Speaking at a forum organised by thinktank Politeia, Bradney said: ‘Solicitors have not always enjoyed a good reputation and haven’t always been regarded as high-level professionals. Reputations are very hard to gain and very easy to lose. The SQE could well be the way in which solicitors will lose their reputation.’
He said the proposals were worrying particularly now it is possible to approach a barrister directly, as barristers would be able to advertise themselves as more highly qualified than solicitors.
This, he said, was important as the Bar Standards Board is simultaneously consulting on raising the degree classification needed to get onto the bar vocational training course from a 2:2 to a 2:1.
Bradney said: ‘What we have are barristers who can say that they have high academic standards and qualifications – and solicitors who have got the SQE. Who is a client going to go to? A solicitor or a barrister?’

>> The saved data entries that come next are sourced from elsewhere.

(** * Chat-history storage adapters and reliability helpers

    A shallow embedding of
    - [src/lib/storage/interface.ts]   (entities and the storage contract),
    - [src/lib/storage/localStorage.ts] ([LocalStorageChatAdapter]),
    - [src/lib/storage/supabase.ts]    ([SupabaseChatAdapter]),
    - [src/lib/utils/retry.ts]         ([withRetry], [CircuitBreaker]),
    followed by the properties of the specification that concern them.

    Conventions of the embedding:
    - a [Date] is its [getTime()] value, a [Z] number of milliseconds; the
      ISO-8601 text written by [toISOString] and read back by [new Date]
      denotes the same number;
    - token counts, delays and counters are integers, so the arithmetic of
      JavaScript numbers is the arithmetic of [Z];
    - an optional property is an [option]; [None] is the absent property;
    - every call of [new Date()], [Date.now()] and [uuidv4()] is an explicit
      argument of the operation that makes it, in the order of the calls;
    - an [async] function that throws is a function that returns [Throw]. *)

From Stdlib Require Import ZArith List String Ascii Bool Lia.
From Stdlib Require Import Sorted Permutation DecimalString.
Import ListNotations.

Open Scope string_scope.
Open Scope Z_scope.

(** ** JavaScript helpers *)

(** [o ?? d] and, on values that are never falsy when present, [o || d]. *)
Definition orElse {A : Type} (o : option A) (d : A) : A :=
  match o with
  | Some a => a
  | None => d
  end.

(** [n || 0] on an optional number: [undefined] and [0] both give [0]. *)
Definition orZero (o : option Z) : Z := orElse o 0.

(** [`${n}`] for an integer [n]. *)
Definition numberToString (n : Z) : string :=
  NilZero.string_of_int (Z.to_int n).

(** [array.findIndex(p)]; [None] stands for [-1]. *)
Fixpoint findIndex {A : Type} (p : A -> bool) (l : list A) : option nat :=
  match l with
  | [] => None
  | x :: rest =>
      if p x then Some O
      else match findIndex p rest with
           | Some i => Some (S i)
           | None => None
           end
  end.

(** [array.splice(index, 1)], the array that is left. *)
Definition splice1 {A : Type} (index : nat) (l : list A) : list A :=
  (firstn index l ++ skipn (S index) l)%list.

(** [array.sort(compare)]: the sort is stable, so [x], which comes before
    [y] in the array, stays before it unless [compare(x, y) > 0].  The
    elements are inserted from the last one to the first one. *)
Fixpoint insertSorted {A : Type} (compare : A -> A -> Z) (x : A)
    (sorted : list A) : list A :=
  match sorted with
  | [] => [x]
  | y :: rest =>
      if compare x y <=? 0 then x :: y :: rest
      else y :: insertSorted compare x rest
  end.
Lemma service_versioned event h0 s cfg data version s1 :
  watchConfig (client s) = Some cfg → VersionPeriod cfg ≠ 0 →
  get (path event) s = Done (inr (data, version)) s1 →
  let sp := if decide (version > default 0 (versions (client s) !! path event))
            then afterPublish (path event) data s1 else s1 in
  ∃ h', heap.Push h0 (mkWatchable (path event)
                        (time.Add (Now (world sp)).2 (VersionPeriod cfg)))
        = Some h'
        ∧ h' ≡ₚ mkWatchable (path event)
                  (time.Add (Now (world sp)).2 (VersionPeriod cfg)) :: h0
        ∧ service "kv" event h0 s
          = Done (Continue h')
              (mkState (Now (world sp)).1 (client sp) (viper sp) (trace sp)).
Proof.
  intros Hcfg Hperiod Hget sp.
  destruct (reschedule event h0 sp (VersionPeriod cfg) (λ h, mret (Continue h)))
    as (h' & Hheap & Hperm & Hpush).
  exists h'. split_and!; [done|done|].
  unfold service. rewrite (bind_Done _ _ s s s) by done.
  rewrite Hcfg. rewrite (bind_Done _ _ s cfg s) by done.
  rewrite bool_decide_eq_true_2 by done. simpl.
  rewrite (bind_Done _ _ _ _ _ Hget).
  rewrite (bind_Done _ _ s1 tt sp); [done|].
  subst sp. case_decide; [apply publish_Done|done].
Qed.

Lemma service_leased event h0 s cfg data leaseTime s1 :
  watchConfig (client s) = Some cfg →
  get (path event) s = Done (inr (data, leaseTime)) s1 →
  let sp := afterPublish (path event) data s1 in
  ∃ h', heap.Push h0 (mkWatchable (path event)
                        (time.Add (Now (world sp)).2 (time.Seconds leaseTime)))
        = Some h'
        ∧ h' ≡ₚ mkWatchable (path event)
                  (time.Add (Now (world sp)).2 (time.Seconds leaseTime)) :: h0
        ∧ service "database" event h0 s
          = Done (Continue h')
              (mkState (Now (world sp)).1 (client sp) (viper sp) (trace sp)).
Proof.
  intros Hcfg Hget sp.
  destruct (reschedule event h0 sp (time.Seconds leaseTime)
              (λ h, mret (Continue h))) as (h' & Hheap & Hperm & Hpush).
  exists h'. split_and!; [done|done|].
  unfold service. rewrite (bind_Done _ _ s s s) by done.
  rewrite Hcfg. rewrite (bind_Done _ _ s cfg s) by done.
  rewrite andb_false_r. simpl.
  rewrite (bind_Done _ _ _ _ _ Hget).
  by rewrite publish_then.
Qed.
(** [while epoch < end_epoch - update_frequency: ...] of
    [TestGMPruningModifier.test_lifecycle] (lines 304-324). *)
Fixpoint gm_loop (fuel : nat) (m : PruningModifier) (epoch last : Q)
    : option PruningModifier :=
  if Qlt_bool epoch (end_epoch m - update_frequency m) then
    match fuel with
    | O => None
    | S fuel' =>
        let epoch := epoch + update_frequency m in
        if update_ready m epoch steps then
          match updated m epoch with
          | None => None
          | Some m' =>
              match applied_sparsity m' with
              | None => None
              | Some applied =>
                  let holds :=
                    if negb (phased m') then Qlt_bool last applied
                    else if Z.even (Qfloor ((epoch - start_epoch m')
                                            / update_frequency m'))
                         then Qle_bool last applied
                         else Qeq_bool applied 0 in
                  if holds then gm_loop fuel' m' epoch applied else None
              end
          end
        else None
    end
  else Some m.

(** [TestGMPruningModifier.test_lifecycle] (lines 270-334). *)
Definition gm_test_lifecycle (m : PruningModifier) : bool :=
  (if Qlt_bool 0 (start_epoch m) then applied_none m else true)
  && forallb (fun e => negb (update_ready m e steps) && applied_none m)
       (epochs_between 0 (py_int (start_epoch m)))
  && let epoch := inject_Z (py_int (start_epoch m)) in
     update_ready m epoch steps
     && match updated m epoch with
        | None => false
        | Some m1 =>
            applied_is m1 (init_sparsity m1)
            && match gm_loop 1000 m1 epoch (init_sparsity m1) with
               | None => false
               | Some m2 =>
                   let epoch := inject_Z (py_int (end_epoch m2)) in
                   update_ready m2 epoch steps
                   && match updated m2 epoch with
                      | None => false
                      | Some m3 =>
                          applied_is m3 (final_sparsity m3)
                          && forallb
                               (fun e => negb (update_ready m3 e steps)
                                         && applied_is m3 (final_sparsity m3))
                               (epochs_between (py_int (end_epoch m3) + 1)
                                  (py_int (end_epoch m3) + 6))
                      end
               end
        end.

(** [TestConstantPruningModifier.test_lifecycle] (lines 118-147). *)
Definition constant_test_lifecycle (m : PruningModifier) : bool :=
  (if Qle_bool 0 (start_epoch m)
   then forallb (fun e => negb (update_ready m e steps))
          (epochs_between 0 (py_int (start_epoch m)))
   else true)
  && let epoch := if Qle_bool 0 (start_epoch m)
                  then inject_Z (py_int (start_epoch m)) else 0 in
     update_ready m epoch steps
     && match updated m epoch with
        | None => false
        | Some m1 =>
            if Qle_bool 0 (end_epoch m1) then
              let epoch := inject_Z (py_int (end_epoch m1)) in
              update_ready m1 epoch steps
              && match updated m1 epoch with
                 | None => false
                 | Some m2 =>
                     forallb (fun e => negb (update_ready m2 e steps))
                       (epochs_between (py_int (end_epoch m2) + 1)
                          (py_int (end_epoch m2) + 6))
                 end
            else true
        end.
(** * Sia consensus: the diff engine of [modules/consensus/diffs.go]

    A shallow embedding of the functions of [diffs.go] (committing and
    reverting diffs, the delayed-output buckets, the current path, and
    [generateAndApplyDiff]) together with the properties the specification
    states about them.

    Go functions that mutate the bolt transaction or the consensus set and
    return an [error] become state-passing functions into [outcome]: a normal
    return carries the new state and the returned error ([None] for [nil]),
    a [panic] carries the panic value and no state. *)

From Stdlib Require Import NArith String Lia.
From stdpp Require Import base option list gmap.

Local Open Scope N_scope.

(** ** Values of the packages [types], [modules] and [build] *)

(** Identifiers ([types.BlockID], [types.SiacoinOutputID], ...) are 32-byte
    hashes, carried as the number they encode; [types.BlockHeight] is a
    [uint64]; [types.Currency] is a non-negative big integer. *)
Abbreviation BlockID := N (only parsing).
Abbreviation OutputID := N (only parsing).
Abbreviation BlockHeight := N (only parsing).
Abbreviation Currency := N (only parsing).
Abbreviation error := string (only parsing).

(** The payload types of package [types] are never inspected by the diff
    engine: they are an interface.  [ID] stands for the method [Block.ID()]
    and [Transactions] for the field of that name. *)
Class Types := {
  SiacoinOutput : Type;
  FileContract : Type;
  SiafundOutput : Type;
  Transaction : Type;
  Block : Type;
  ID : Block -> BlockID;
  Transactions : Block -> list Transaction
}.

(** [modules.DiffDirection] with its two values. *)
Inductive DiffDirection := DiffApply | DiffRevert.

#[global] Instance DiffDirection_eq_dec : EqDecision DiffDirection.
Proof. solve_decision. Defined.

Definition opposite (dir : DiffDirection) : DiffDirection :=
  match dir with DiffApply => DiffRevert | DiffRevert => DiffApply end.

(** Addition on [uint64] block heights wraps around. *)
Definition height_add (a b : BlockHeight) : BlockHeight := (a + b) mod 2 ^ 64.

(** A call either returns or panics. *)
Inductive outcome (A : Type) : Type :=
| Ret (a : A)
| Panic (e : error).
Arguments Ret {A} a.
Arguments Panic {A} e.

(** The error values declared at the top of [diffs.go]. *)
Definition errApplySiafundPoolDiffMismatch : error :=
  "committing a siafund pool diff with an invalid 'previous' field".
Definition errBadMaturityHeight : error :=
  "delayed siacoin output diff was submitted with illegal maturity height".
Definition errCreatingExistingUpcomingMap : error :=
  "creating an existing upcoming map".
Definition errDeletingNonEmptyDelayedMap : error :=
  "deleting a delayed siacoin output map that is not empty".
Definition errDiffsNotGenerated : error :=
  "applying diff set before generating errors".
Definition errInvalidSuccessor : error :=
  "generating diffs for a block that's an invalid successsor to the current block".
Definition errNegativePoolAdjustment : error :=
  "committing a siafund pool diff with a negative adjustment".
Definition errNonApplySiafundPoolDiff : error :=
  "commiting a siafund pool diff that doesn't have the 'apply' direction".
Definition errRevertSiafundPoolDiffMismatch : error :=
  "committing a siafund pool diff with an invalid 'adjusted' field".
Definition errWrongAppliedDiffSet : error :=
  "applying a diff set that isn't the current block".
Definition errWrongRevertDiffSet : error :=
  "reverting a diff set that isn't the current block".
(** [bool(re.match(pattern, s))] *)
Definition re_match (r : regex) (s : string) : bool :=
  match re_match_rest r s with Some _ => true | None => false end.

(** [re.match(pattern, s).end()] *)
Definition re_match_end (r : regex) (s : string) : option nat :=
  match re_match_rest r s with
  | Some rest => Some (String.length s - String.length rest)
  | None => None
  end.


(** ** Strings the way the analyzer uses them *)

(** [str.lstrip()] *)
Fixpoint lstrip (s : string) : string :=
  match s with
  | EmptyString => EmptyString
  | String c s' => if py_isspace c then lstrip s' else s
  end.

(** [str.rstrip()] *)
Fixpoint rstrip (s : string) : string :=
  match s with
  | EmptyString => EmptyString
  | String c s' =>
      let r := rstrip s' in
      if is_empty r && py_isspace c then EmptyString else String c r
  end.

(** [str.strip()] *)
Definition strip (s : string) : string := rstrip (lstrip s).

(** [str.split('\n')] *)
Fixpoint split_lines (s : string) : list string :=
  match s with
  | EmptyString => [EmptyString]
  | String c s' =>
      if Ascii.eqb c "010" then EmptyString :: split_lines s'
      else match split_lines s' with
           | h :: t => String c h :: t
           | [] => [String c EmptyString]
           end
  end.

(** [sep.join(parts)] is [String.concat sep parts]. *)
Definition join (sep : string) (parts : list string) : string :=
  String.concat sep parts.

(** [str(n)] for an [int] *)
Definition str_of_int (n : Z) : string := NilZero.string_of_int (Z.to_int n).

(** [l[lo:hi]] for [0 <= lo <= hi] *)
Definition slice {A} (l : list A) (lo hi : nat) : list A :=
  firstn (hi - lo) (skipn lo l).

(** ** Issues *)

Module Issue.

Record t : Type := mk {
  file : string;
  line_num : Z;
  code : string;
  message : string
}.
(** * UltraTimer: the timer engine, its persistence and its remote-control thread

    A shallow embedding of [Programming-Scripts/Timer/ultratimer.py].

    Conventions of the embedding:
    - Python numbers (the [int] and [float] values held by [duration],
      [remaining], [elapsed], [start_time] and returned by [time.time()]) are
      exact rationals [Q]; Python's [==] and [<=] on them are [Qeq_bool] and
      [Qle_bool].
    - The instance attributes of [UltraTimer] are the fields of the record
      [App]; every method is a computation in the monad [M], which threads the
      [App] value and may raise a Python exception.  A raise keeps the
      mutations performed before it, as in Python.
    - [time.time()] is the argument [now] of the methods that read the clock.
    - Sounds and notifications are appended to the [events] field.
    - A file on disk is [NoFile], [Doc j] (a file holding the JSON text of the
      value [j]; [json.dump] followed by [json.load] is the identity on
      JSON-native values) or [Truncated].
    - [self.root.after(100, self.update_display)] only re-arms the Tk timer; the
      tick source is the caller of [update_display]. *)

From Stdlib Require Import ZArith QArith Qround Bool List String Ascii Lia Lqa.
From Stdlib Require Import DecimalString Qabs.
Import ListNotations.

Set Warnings "-register-all".
Local Open Scope string_scope.
Local Open Scope Q_scope.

His concerns about the proposals are echoed in his report Dumbing Down the Law, published by Politeia. In the report he points out how other professionals such as teachers and nurses are required to have a degree.
‘Emphasising the lack of connection between degrees and qualification, as the SRA is doing, when other occupations are doing the reverse will diminish confidence in particular,’ he said.
Viola Joseph, a solicitor and legal learning leader at international firm Hogan Lovells, also warned against introducing the SQE. She said that although the plans were intended to help boost diversity, they would in reality have the opposite effect.
She explained that this was because firms would look more closely at what pathway an applicant had taken to qualification and where they had studied, as the firms would not trust the SQE.
Their comments add to concerns already voiced about the proposals. The Law Society warned that it could promote nepotism and favour the wealthy, while at a Gazette roundtable, junior lawyers said the plans were deeply flawed and could make it harder for students to get a cheap loan.